Invoke-RestMethod not honoring -timeoutset

by davidski at 2012-11-30 11:36:09

Back with another question on Invoke-RestMethod, I’m afraid. Has anyone seen instances where Invoke-RestMethod does not honor the requested timeout setting specified via -TimeoutSec? I’ve running some potentially very long running calls where, once a call is made, the server will return nothing for a time ranging from minutes to hours. When I run these queries with Invoke-RestMethod and short-ish timeoutsec values, the calls look to just hang (infinite timeouts). Even worse, running these in the ISE and using the stop functionality hangs the entire PowerShell session. Closing that PS tab and opening new ones works fine, but it’s darned annoying.

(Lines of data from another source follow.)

Lemma inv_connect own s sid node now s' :
  Inv ∅ own s → sv_sess s !! sid = None →
  register now node sid (with_sess (<[sid := mkSession node now Receiving false ∅ None]> (sv_sess s)) s) = Ok s' →
  Inv ∅ own s'.
Proof.
  intros HI Hn. pose proof (inv_new_session own s sid node now HI Hn) as H0. unfold register. cbn [sv_sessions with_sess sv_staleAfter].
  set (s0 := with_sess _ s) in *. destruct (sv_sessions s !! node) as [prev|] eqn:Ep.
  - case_bool_decide as E; [by intros [= <-]|]. destruct (_ <? _); [done|]. intros [= <-].
    assert (Inv ∅ own (cancel_session prev s0)) as H1 by (by apply inv_mild). apply inv_with_sessions; [done|].
    intros nd j [[<- <-]|[_ Hj]]%lookup_insert_Some; [|by apply (inv_sessions _ _ _ H1)]. cbn.
    exists (mkSession node now Receiving false ∅ None). by rewrite lookup_alter_ne, lookup_insert_eq.
  - intros [= <-]. apply inv_with_sessions; [done|].
    intros nd j [[<- <-]|[_ Hj]]%lookup_insert_Some; [|by apply (inv_sessions _ _ _ H0)].
    exists (mkSession node now Receiving false ∅ None). cbn. by rewrite lookup_insert_eq.
Qed.

Lemma deregister_commutes sid s node f : deregister_session node sid (alter_session sid f s) = alter_session sid f (deregister_session node sid s).
Proof. unfold deregister_session. cbn. destruct (sv_sessions s !! node) as [c|]; [|done]. by case_bool_decide. Qed.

Is this known problematic behavior? As handy as irm is, these sorts of issues are driving me back to the less slick, but seemingly more reliable [Net.HTTPWebRequest] and friends. I’ve got a fair amount of code now using irm and I’m not looking forward to refactoring that back to PoSH V2 cmdlets.

David
by DonJ at 2012-11-30 12:23:42
That’s an issue in the underlying Framework, actually. I’ve run across it a bit myself, even in the v2 days.
by davidski at 2012-11-30 15:31:12
Argh. So even HTTPWebRequest won’t solve this then? Have you found any way to get PoSH (or .NET in this case) to consistently fail for excessively long responses, allowing scripts to resume control and processing?
by DonJ at 2012-11-30 15:47:27
Never really tried. My Web servers all respond promptly <grin>. That’s actually a problem that should be addressed server-side. Simply dropping the connection leaves the server with a hanging connection; it’s the start of a DoS attack.

And make sure the server isn’t actually sending keep-alives. Most major Web languages (PHP, ASP, etc) will.